ELLNORA guitar festival resonates with students

A+guitarist+performs+during+Dayglows+set+at+Lollapalooza+on+July+29.+The+ELLNORA%3A+Guitar+Festival+was+held+at+Krannert+on+Sept.+25+and+26.

Cameron Krasucki

A guitarist performs during Dayglow’s set at Lollapalooza on July 29. The ELLNORA: Guitar Festival was held at Krannert on Sept. 25 and 26.

By Aidan Finn, Staff Writer

ELLNORA: The Guitar Festival went down on Friday and Saturday. The festival was a celebration of guitar and music culture, bringing together people from all over campus and the greater public to jam, vibe and rock to some chords. There was a more celebratory atmosphere than prior events, with the energy spawning from a newfound appreciation for in-person music many have been starved of since 2019.

Celisse Henderson, known just by Celisse, opened the festival with an electrifying performance on Friday, bringing a highly anticipated and charismatic stage presence to audience members stacked on the crowded rows of the white amphitheater on top of Krannert.

“I think it went well,” Henderson said. “Considering the possibility of passing out due to heat exhaustion, that nobody did that, so we did pretty well.”

The singer and songwriter went on to describe her excitement at finally having in-person shows again. Having felt the setting of the amphitheater and great crowd reaction was a sweet experience.

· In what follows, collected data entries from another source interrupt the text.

(** What a request reads from outside the store: the process
    configuration, the clock ([new Date()] and the store's [now()]),
    the two identifiers [uuidv4()] yields (one for the service, one for
    the audit writer), and which tables currently reject statements. *)
Record Env := MkEnv {
  config : Config;
  clock : Timestamp;
  uuid_service : UUID;
  uuid_audit : UUID;
  unavailable : Table -> bool
}.

Inductive Error :=
| NotFoundError (entity : string) (id : string)
| ConsentRequiredError (hcpId : string) (consentType : ConsentType.t)
| JsError (message : string)
| DatabaseError (t : Table) (why : DbFailure).

Inductive Result (A : Type) :=
| Ok (a : A)
| Err (e : Error).
Arguments Ok {A} a.
Arguments Err {A} e.

(** ** Part III.  Effects: reader over [Env], state over [World],
       exceptions.  A throw keeps the writes made before it: the
       services never open a transaction. *)

Definition M (A : Type) : Type := Env -> World -> Result A * World.

Definition ret {A} (a : A) : M A := fun _ w => (Ok a, w).
Definition throw {A} (e : Error) : M A := fun _ w => (Err e, w).
Definition bind {A B} (m : M A) (k : A -> M B) : M B :=
  fun env w =>
    match m env w with
    | (Ok a, w') => k a env w'
    | (Err e, w') => (Err e, w')
    end.

Notation "'do' x <- m ;; k" := (bind m (fun x => k))
  (at level 10, x name, m at level 99, k at level 200).

Definition ask : M Env := fun env w => (Ok env, w).
Definition get : M World := fun _ w => (Ok w, w).
Definition put (w : World) : M unit := fun _ _ => (Ok tt, w).
Definition lift {A} (r : Config -> Result A) : M A :=
  fun env w => (r (config env), w).

(** [p.catch(handler)] where the handler only logs. *)
Definition catch_and_log (m : M unit) : M unit :=
  fun env w =>
    match m env w with
    | (Err _, w') => (Ok tt, w')
    | r => r
    end.

Definition outcome {A} (r : Result A * World) : Result A := fst r.
Definition succeeded {A} (r : Result A * World) : bool :=
  match fst r with Ok _ => true | Err _ => false end.
Definition final {A} (r : Result A * World) : World := snd r.

(** *** Query builder *)

Inductive Direction := asc | desc.

Definition precedes (d : Direction) (x y : Z) : bool :=
  match d with
  | asc => x <=? y
  | desc => y <=? x
  end.

Fixpoint place {A} (key : A -> Z) (d : Direction) (x : A) (l : list A) : list A :=
  match l with
  | [] => [x]
  | y :: rest =>
      if precedes d (key x) (key y) then x :: y :: rest
      else y :: place key d x rest
  end.

(** [.orderBy(column, direction)]; rows with equal keys keep their
    stored order. *)
Definition orderBy {A} (key : A -> Z) (d : Direction) (l : list A) : list A :=
  fold_right (place key d) [] l.

(** [.first()] *)
Definition first {A} (l : list A) : option A := head l.

Definition logged (s : Stmt) (w : World) : World :=
  MkWorld (hcps w) (consents w) (audit_log w) (statements w ++ [s])
          (institutions w) (territories w).

Definition issue (s : Stmt) : M unit :=
  fun env w =>
    if unavailable env (stmt_table s)
    then (Err (DatabaseError (stmt_table s) ConnectionLost), logged s w)
    else (Ok tt, logged s w).

Definition with_hcps (h : gmap string Hcps.row) (w : World) : World :=
  MkWorld h (consents w) (audit_log w) (statements w) (institutions w) (territories w).
Definition with_consents (c : list Consents.row) (w : World) : World :=
  MkWorld (hcps w) c (audit_log w) (statements w) (institutions w) (territories w).
Definition with_audit_log (a : list AuditLog.row) (w : World) : World :=
  MkWorld (hcps w) (consents w) a (statements w) (institutions w) (territories w).

(** The store refuses the statement when [why] names a failure. *)
Definition refuse (t : Table) (why : option DbFailure) : M unit :=
  match why with
  | Some failure => throw (DatabaseError t failure)
  | None => ret tt
  end.

Definition is_null {A} (o : option A) : bool :=
  match o with None => true | Some _ => false end.

(** [db('hcps').where({ id }).first()] *)
Definition hcps_where_id_first (id : UUID) : M (option Hcps.row) :=
  do _ <- issue (Select T_hcps) ;;
  do w <- get ;;
  ret (hcps w !! id).

(** [db('hcps').where({ id, deleted_at: null }).first()] *)
Definition hcps_where_id_live_first (id : UUID) : M (option Hcps.row) :=
  do _ <- issue (Select T_hcps) ;;
  do w <- get ;;
  ret (match hcps w !! id with
       | Some r => if is_null (Hcps.deleted_at r) then Some r else None
       | None => None
       end).

(** Does some row other than [id] carry the external identifier [e]?
    ([external_id] is [unique]; [NULL]s never collide.) *)
Definition external_id_taken (e : option string) (id : UUID)
    (h : gmap string Hcps.row) : bool :=
  match e with
  | None => false
  | Some x =>
      bool_decide (Exists (fun kr => kr.1 <> id /\ Hcps.external_id kr.2 = Some x)
                          (map_to_list h))
  end.

(** The key [id], or the external identifier [e], is already in the
    table. *)
Definition duplicate (id : UUID) (e : option string) (h : gmap string Hcps.row)
    : option DbFailure :=
  if bool_decide (is_Some (h !! id)) then Some (UniqueViolation "id")
  else if external_id_taken e id h then Some (UniqueViolation "external_id")
  else None.

(** An institution or territory assigned by [u] that the store does not
    hold.  SQL [NULL] references nothing. *)
Definition dangling (w : World) (u : Hcps.updates) : option DbFailure :=
  first_failure
    [ match mjoin (Hcps.set_primary_institution_id u) with
      | Some i => if bool_decide (i ∈ institutions w) then None
                  else Some (ForeignKeyViolation "primary_institution_id")
      | None => None
      end;
      match mjoin (Hcps.set_territory_id u) with
      | Some t => if bool_decide (t ∈ territories w) then None
                  else Some (ForeignKeyViolation "territory_id")
      | None => None
      end ].

(** [db('hcps').insert(record)].  The values are brought to their
    columns' types, the row is checked against the check constraints
    and the unique indexes, and the foreign keys are checked last. *)
Definition hcps_insert (r : Hcps.row) : M unit :=
  do _ <- issue (Insert T_hcps) ;;
  do w <- get ;;
  let u := Hcps.assignments r in
  let kept := Hcps.apply (Hcps.stored u) r in
  do _ <- refuse T_hcps (Hcps.type_error u) ;;
  do _ <- refuse T_hcps (Hcps.check_failure u) ;;
  do _ <- refuse T_hcps (duplicate (Hcps.id r) (Hcps.external_id kept) (hcps w)) ;;
  do _ <- refuse T_hcps (dangling w u) ;;
  put (with_hcps (<[Hcps.id r := kept]> (hcps w)) w).
(** * Pacific SST-gradient trend pipeline: a shallow embedding

    Source files: [FP_classes.py] (classes [Gradient], [Trend]) and
    [FP_functions.py] ([ConcatModels], [ExtendPeriod]).

    Conventions of the embedding.
    - Python floats are idealised as rationals [Q]; the float [nan] that the
      code writes as a missing marker is the constructor [NaN] of [Cell].
    - Python exceptions are values of [PyExn]; a function that may raise
      returns [PyExn + A].
    - Python [dict]s keyed by year pairs are [gmap]s; the scenario registry,
      whose iteration order the code relies on, is an insertion-ordered
      association list.
    - Coordinate labels are rationals, and a label slice is resolved as the
      pandas index of the coordinate resolves it: by position, with
      [KeyError] on an index in no order that lacks a bound. *)

From Stdlib Require Import ZArith QArith Qfield Lqa Lia List Ascii String DecimalString.
From stdpp Require Import gmap strings list sorting.

Import ListNotations.
Local Open Scope Z_scope.

(** ** Exceptions and results *)

Inductive PyExn : Type :=
  | TypeError
  | ValueError
  | IndexError
  | KeyError
  | UnboundLocalError
  | LinAlgError
  | AttributeError.

Definition Result (A : Type) : Type := (PyExn + A)%type.

Definition rbind {A B} (r : Result A) (k : A -> Result B) : Result B :=
  match r with
  | inl e => inl e
  | inr a => k a
  end.

(** ** Calendar instants

    A time value is compared field by field (year, month, day, and the
    sub-day remainder in nanoseconds), which is the chronological order of
    both [numpy.datetime64] and [cftime] dates. *)

Record Date : Type := mkDate {
  d_year : Z;
  d_month : Z;
  d_day : Z;
  d_nanos : Z
}.
Lemma from_documents_other (chunks : list Document) (name other : string) :
  other <> name ->
  preserves (fun w => indexes w !! other) (from_documents chunks name).
Proof.
  intros Hne. unfold from_documents, describe_index, embed_documents.
  apply preserves_bind; [frame|]. intros _.
  apply preserves_bind; [intros ? ? ? [= _ <-]; reflexivity|]. intros h.
  apply preserves_bind; [frame|]. intros _.
  apply preserves_bind; [now apply upsert_other | intros _; frame].
Qed.

(** X4. Whatever an ingestion does and however it ends, it leaves every
    index of another name than the configured one as it is: present or
    absent, with the same dimension and records. *)
Theorem save_to_pinecone_other_indexes (chunks : list Document) (overwrite : bool)
    (other : string) (w w' : World) (r : outcome (option Handle)) :
  other <> PINECONE_INDEX_NAME ->
  save_to_pinecone PINECONE_API_KEY PINECONE_INDEX_NAME chunks overwrite w = (r, w') ->
  indexes w' !! other = indexes w !! other.
Proof.
  intros Hne. revert w r w'.
  change (preserves (fun s => indexes s !! other)
            (save_to_pinecone PINECONE_API_KEY PINECONE_INDEX_NAME chunks overwrite)).
  unfold save_to_pinecone.
  destruct (negb (api_key_set PINECONE_API_KEY)); [frame|].
  apply preserves_bind.
  { destruct overwrite; [|frame].
    apply preserves_bind; [unfold list_indexes; frame|]. intros names.
    destruct (bool_decide _); [|frame].
    apply preserves_bind; [now apply delete_index_other | intros _; frame]. }
  intros _. apply preserves_bind; [unfold list_indexes; frame|]. intros names.
  apply preserves_bind.
  { destruct (negb _); [|frame].
    apply preserves_bind; [now apply create_index_other | intros _; frame]. }
  intros _. apply preserves_bind; [now apply from_documents_other|].
  intros h. frame.
Qed.

Lemma holds_records_indexes (dim : nat) (old : list Document) (w w' : World) :
  indexes w' = indexes w ->
  holds_records PINECONE_INDEX_NAME dim old w ->
  holds_records PINECONE_INDEX_NAME dim old w'.
Proof. unfold holds_records. now intros ->. Qed.

Lemma keeps_records_unchanged {A} (dim : nat) (old : list Document) (m : M A) :
  preserves indexes m -> keeps (holds_records PINECONE_INDEX_NAME dim old) m.
Proof. apply keeps_preserved. intros w w'. apply holds_records_indexes. Qed.
(** [self.headers[name]], names compared without case; [None] when the
    request has no such header. *)
Definition get_header (name : string) (hs : list (string * string))
  : option string :=
  option_map snd
    (find (fun kv => (Py.lower (fst kv) =? Py.lower name)%string) hs).

Section Methods.

Variable lib : stdlib.
Variable env : environment.
Variable self_end_headers : M handler unit.
Variable self_log_message : string -> list Py.value -> M handler unit.

Local Abbreviation send_response :=
  (BaseHTTPRequestHandler.send_response env server_version self_log_message).
Local Abbreviation send_error :=
  (BaseHTTPRequestHandler.send_error env server_version self_end_headers
     self_log_message).
Local Abbreviation send_header := BaseHTTPRequestHandler.send_header.

Definition list_directory (fspath : string) : M handler (option string) :=
  match os.listdir (fs env) fspath with
  | None =>
      send_error 404 (Some "No permission to list directory") None ;;
      ret None
  | Some list =>
      h <- get ;;
      let encoded :=
        listing_page lib (fs env) (path h) fspath (sort_names lib list) in
      send_response 200 None ;;
      send_header "Content-type"
        ("text/html; charset=" ++ filesystemencoding lib) ;;
      send_header "Content-Length" (Py.str (Z.of_nat (String.length encoded))) ;;
      self_end_headers ;;
      ret (Some encoded)
  end.

(** The part of [send_head] that serves the regular file [fspath]. *)
Definition send_file (fspath : string) : M handler (option string) :=
  let ctype := guess_type lib fspath in
  if Py.endswith_slash fspath then
    send_error 404 (Some "File not found") None ;; ret None
  else
    match os.open (fs env) fspath with
    | None => send_error 404 (Some "File not found") None ;; ret None
    | Some (content, mtime) =>
        h <- get ;;
        let not_modified :=
          match get_header "If-Modified-Since" (headers h),
                get_header "If-None-Match" (headers h) with
          | Some value, None =>
              match parsedate_utc lib value with
              | Some ims => mtime <=? ims
              | None => false
              end
          | _, _ => false
          end in
        if not_modified then
          send_response 304 None ;;
          self_end_headers ;;
          ret None
        else
          send_response 200 None ;;
          send_header "Content-type" ctype ;;
          send_header "Content-Length"
            (Py.str (Z.of_nat (String.length content))) ;;
          send_header "Last-Modified"
            (BaseHTTPRequestHandler.date_time_string mtime) ;;
          self_end_headers ;;
          ret (Some content)
    end.
Lemma parent_step_cases self normalized recursive w :
  parent_step self normalized recursive w = (Resolved tt, w)
  \/ (negb (parentDir_of normalized =? "/")%string = true
      /\ negb (parentDir_of normalized =? ".")%string = true
      /\ parent_step self normalized recursive w
         = self (parentDir_of normalized) true w).
Proof.
  unfold parent_step. destruct recursive; [|left; reflexivity].
  destruct (negb (parentDir_of normalized =? "/")%string);
    [|left; reflexivity].
  destruct (negb (parentDir_of normalized =? ".")%string);
    [|left; reflexivity].
  right. repeat split.
Qed.

(** X11.  [ensureDir] is never rejected with an error whose text
    contains "550" or "exists": whatever the server answers, a failed
    CWD probe is never reported, and of the MKD errors only those
    without either text get through. *)
Theorem ensureDir_rejections :
  forall dirPath recursive w e w',
    ensureDir dirPath recursive w = (Rejected e, w') ->
    JS.includes e "550" = false /\ JS.includes e "exists" = false.
Proof.
  intros dirPath recursive w.
  apply (ensureDir_induction
           (fun _ _ _ r => forall e w', r = (Rejected e, w') ->
              JS.includes e "550" = false /\ JS.includes e "exists" = false)).
  clear. intros dirPath recursive w IH e w' Hr.
  destruct (ensureDir_body_run ensureDir dirPath recursive w)
    as [ | | | | e0 w0 e1 w1 _ Hcd Hparent | | | e0 w0 w1 err w2 _ Hcd Hparent Hmkd];
    try discriminate Hr.
  - injection Hr as <- <-.
    destruct (parent_step_cases ensureDir (normalizePath dirPath) recursive w0)
      as [Hnone|[Hp [_ Hself]]]; [congruence|].
    rewrite Hself in Hparent. exact (IH Hp w0 e1 w1 Hparent).
  - destruct (JS.includes err "550") eqn:H550; [discriminate Hr|].
    destruct (JS.includes err "exists") eqn:Hex; [discriminate Hr|].
    cbn [orb] in Hr. injection Hr as <- <-. split; assumption.
Qed.

Lemma ensureDir_rejections_witness :
  JS.includes "FTP Error 452: Disk full" "550" = false
  /\ JS.includes "FTP Error 452: Disk full" "exists" = false.
Proof.
  apply (ensureDir_rejections "/new" true
           (online new_client,
            [Response "550 No such directory"; Response "452 Disk full"])
           "FTP Error 452: Disk full"
           (sent (sent (online new_client) "CWD /new") "MKD /new", [])).
  reflexivity.
Defined.

(** X12.  On a client that is not connected [ensureDir] writes nothing
    and changes nothing: it resolves for the root and the current
    directory, and is rejected with "Not connected" for every other
    path (the failed CWD probes are passed over, the first MKD is what
    fails). *)
Theorem ensureDir_not_connected :
  forall dirPath recursive w,
    connected (fst w) = false ->
    ensureDir dirPath recursive w
    = (if (normalizePath dirPath =? "/")%string
          || (normalizePath dirPath =? ".")%string
       then Resolved tt
       else Rejected "Not connected",
       w).
Proof.
  intros dirPath recursive w.
  apply (ensureDir_induction
           (fun dirPath _ w r =>
              connected (fst w) = false ->
              r = (if (normalizePath dirPath =? "/")%string
                      || (normalizePath dirPath =? ".")%string
                   then Resolved tt
                   else Rejected "Not connected",
                   w))).
  clear. intros dirPath recursive [c events] IH Hc. cbn [fst] in Hc.
  assert (Hsend : forall command,
             sendCommand command false (c, events)
             = (Rejected "Not connected", (c, events)))
    by (intros command; apply sendCommand_not_connected, Hc).
  assert (Hparent :
            parent_step ensureDir (normalizePath dirPath) recursive (c, events)
            = (Resolved tt, (c, events))
            \/ parent_step ensureDir (normalizePath dirPath) recursive (c, events)
               = (Rejected "Not connected", (c, events))).
  { destruct (parent_step_cases ensureDir (normalizePath dirPath) recursive
                (c, events)) as [H|[Hp [_ Hself]]]; [left; exact H|].
    rewrite Hself, (IH Hp (c, events) Hc).
    destruct ((normalizePath (parentDir_of (normalizePath dirPath)) =? "/")%string
              || (normalizePath (parentDir_of (normalizePath dirPath)) =? ".")%string);
      [left | right]; reflexivity. }
  destruct (ensureDir_body_run ensureDir dirPath recursive (c, events))
    as [Hroot | w0 Hroot Hcd | reply w0 Hroot Hcd | e0 w0 w1 Hroot Hcd Hp
        | e0 w0 e1 w1 Hroot Hcd Hp | e0 w0 w1 w2 Hroot Hcd Hp Hmkd
        | e0 w0 w1 reply w2 Hroot Hcd Hp Hmkd
        | e0 w0 w1 err w2 Hroot Hcd Hp Hmkd];
    rewrite Hroot; [reflexivity | ..]; rewrite Hsend in Hcd;
    try discriminate Hcd; injection Hcd as <- <-.
  - destruct Hparent as [H|H]; rewrite H in Hp; discriminate Hp.
  - destruct Hparent as [H|H]; rewrite H in Hp; [discriminate Hp|].
    injection Hp as <- <-. reflexivity.
  - destruct Hparent as [H|H]; rewrite H in Hp; [|discriminate Hp].
    injection Hp as <-. rewrite Hsend in Hmkd. discriminate Hmkd.
  - destruct Hparent as [H|H]; rewrite H in Hp; [|discriminate Hp].
    injection Hp as <-. rewrite Hsend in Hmkd. discriminate Hmkd.
  - destruct Hparent as [H|H]; rewrite H in Hp; [|discriminate Hp].
    injection Hp as <-. rewrite Hsend in Hmkd. injection Hmkd as <- <-.
    reflexivity.
Qed.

The crowd watched the opening performance unfold as twilight began to creep across the sky, painting an orange atmosphere that elicited cozy vibes.

Natalue Cheng, graduate student in FAA, came to the event after seeing an email ad. She watched the act and shared her positive experience of the performance.

“Free music outdoors sounded amazing,” Cheng said. “I’m really enjoying it. It’s really nice to sit here and enjoy the music, enjoy the people listening to music together.”

Juliann Craft, sophomore in FAA, is a fan of Celisse’s work and shared her opinion on the event unfolding.

“I love it,” Craft said. “Celisse is doing such a great job, and I love her soulful style. So many people just love that they are here, and it’s a really nice environment.”

The atmosphere seemingly attracted those not completely informed of the event, jumping into view out of passing observation. Justin Lorenz,  graduate student in Engineering, was just that kind of viewer.

“What brought me here was hearing the music from far away,” Lorenz said. “It’s nice to have spur-of-the-moment artistic events that allow you to take it easy and go slow. A nice change of pace.”

The festival went on to have several great performances from its diverse and talented lineup. Outside of a reported elevator outage, the event went smoothly and was safe in dealing with coronavirus mitigation.

Inside the main hall was a stage performance by Joe Rauen, a musician known for playing with the most unlikely of musical objects turn instruments. He sat next to his colorful creations and spoke about his happiness being back in the live music scene.

“I like playing for people specifically into guitar music, so I think this is my crowd,” Rauen said. “I hope there’s someone in the audience who hears me today and is inspired and sets forward their own artistic journey.”